Many of you reading this are using a feed reader, where you aggregate many blog feeds and read them together. As a blog writer, I want to make my feed available to anyone who wants to read it. However, many people don’t realize that you can utilize your own blog feed for yourself, and not just to read your own posts.
Making your blog feed available on Web sites is way to draw new readers to your blog. You may have seen widgets that you can place on a Web site to share with readers your latest blog feeds. Where widgets work well in many cases, with some extra effort, namely some server-side Web scripting, you can use you part or all of your feed and control its presentation.

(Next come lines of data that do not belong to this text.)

(** X7: after [open], [seek(0)] is the only seek that returns.  An offset
    outside [[0, size]] is refused with the stream unchanged; offset 0
    returns with the stream unchanged; every other offset up to the size
    raises a TypeError and leaves the cursor at the start of the chunk
    whose index is the offset divided by the chunk size, rounded up. *)
Theorem seek_after_open (bytes : list byte) (s0 : stream) (offset : Z) :
  let s := fst (open (VBlob bytes) s0) in
  seek offset s
  = if (size s <? offset) || (offset <? 0)
    then (s, Throw (ErrorMsg "Attempted to seek to an invalid offset."))
    else if offset =? 0 then (s, Ret tt)
    else (set_position (VNum 0)
            (set_chunk (VNum (ceil_div offset (chunkSize s))) s),
          Throw TypeError).
Proof.
  cbv zeta. rewrite open_any. cbn [fst].
  set (s := mkStream _ _ _ _ _ _ _ _ _ _ _).
  destruct ((size s <? offset) || (offset <? 0)) eqn:Hr.
  - unfold seek, bind, get, throw_if. now rewrite Hr.
  - apply orb_false_iff in Hr as [H1 H2].
    apply Z.ltb_ge in H1, H2.
    rewrite seek_in_range by lia.
    destruct (offset =? 0) eqn:H0.
    + apply Z.eqb_eq in H0. subst offset. reflexivity.
    + apply Z.eqb_neq in H0.
      pose proof (ceil_div_bounds offset (chunkSize s)) as Hb.
      assert (Hc : 1 <= ceil_div offset (chunkSize s)) by nia.
      assert (Hm : ceil_div offset (chunkSize s) <= lastChunk s)
        by (apply ceil_div_mono; exact H1).
      unfold js_is. cbn [chunk s].
      replace (0 =? ceil_div offset (chunkSize s)) with false
        by (symmetry; apply Z.eqb_neq; lia).
      cbn [negb]. unfold bind.
      rewrite readChunk_zeros; [reflexivity| |].
      * now eexists.
      * cbn. apply Z.ltb_ge. exact Hm.
Qed.

(** X8: where [seek] leaves the cursor when it returns: the chunk index is
    the offset divided by the chunk size and rounded up, the local position
    the remainder of that division.  Off the multiples of the chunk size
    the byte this cursor designates, [chunk * chunkSize + position], lies
    one whole chunk after the offset asked for. *)
Theorem seek_returns_cursor (offset : Z) (s s' : stream) :
  seek offset s = (s', Ret tt) ->
  let cs := Z.pos (chunkSize s) in
  0 <= offset <= size s /\
  chunk s' = VNum (ceil_div offset (chunkSize s)) /\
  position s' = VNum (offset mod cs) /\
  ceil_div offset (chunkSize s) * cs + offset mod cs
  = if offset mod cs =? 0 then offset else offset + cs.
Proof.
  intros Hseek cs.
  assert (Hr : 0 <= offset <= size s).
  { unfold seek, bind, get, throw_if in Hseek.
    destruct ((size s <? offset) || (offset <? 0)) eqn:Hr; [discriminate|].
    apply orb_false_iff in Hr as [H1 H2]. apply Z.ltb_ge in H1, H2. lia. }
  split; [exact Hr|].
  rewrite seek_in_range in Hseek by exact Hr.
  assert (Hrem : js_rem offset (chunkSize s) = offset mod cs)
    by (unfold js_rem; apply Z.rem_mod_nonneg; lia).
  assert (Hcur : chunk s' = VNum (ceil_div offset (chunkSize s)) /\
                 position s' = VNum (offset mod cs)).
  { unfold bind in Hseek.
    destruct (js_is (chunk s) (ceil_div offset (chunkSize s))) eqn:Hc;
      cbn [negb] in Hseek.
    - unfold ret, modify in Hseek. injection Hseek as <-.
      cbn. rewrite Hrem. split; [|reflexivity].
      unfold js_is in Hc. destruct (chunk s); try discriminate.
      apply Z.eqb_eq in Hc. now subst.
    - destruct (readChunk _ s) as [s1 [[]|e|]] eqn:Hrc; try discriminate.
      apply readChunk_returns in Hrc as (Hk & _ & Hcs).
      unfold modify in Hseek. injection Hseek as <-.
      cbn. rewrite Hcs, Hrem. now split. }
  destruct Hcur as [Hk Hp]. split; [exact Hk|]. split; [exact Hp|].
  destruct (offset mod cs =? 0) eqn:Hm.
  - apply Z.eqb_eq in Hm. rewrite Hm.
    apply Z.mod_divide in Hm as [k ->]; [|lia].
    subst cs. rewrite ceil_div_multiple. lia.
  - apply Z.eqb_neq in Hm.
    rewrite ceil_div_off_multiple by exact Hm. unfold floor_div.
    pose proof (Z.div_mod offset cs ltac:(lia)). subst cs. lia.
Qed.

One of my clients is River Junction Press, the publisher of the book Lewis and Clark Road Trips, a great book on heritage travel along the trail Lewis and Clark took over 200 years ago. When we developed the Web site the author, Kira Gale, wanted to make her blog posts available on the Web site. On the home page of the Web site, we display the first paragraph of the 3 most recent blog posts. The blog itself is an option in the tab navigation at the top, and Web site visitors will get a taste of the blog, and links to it, right on the home page.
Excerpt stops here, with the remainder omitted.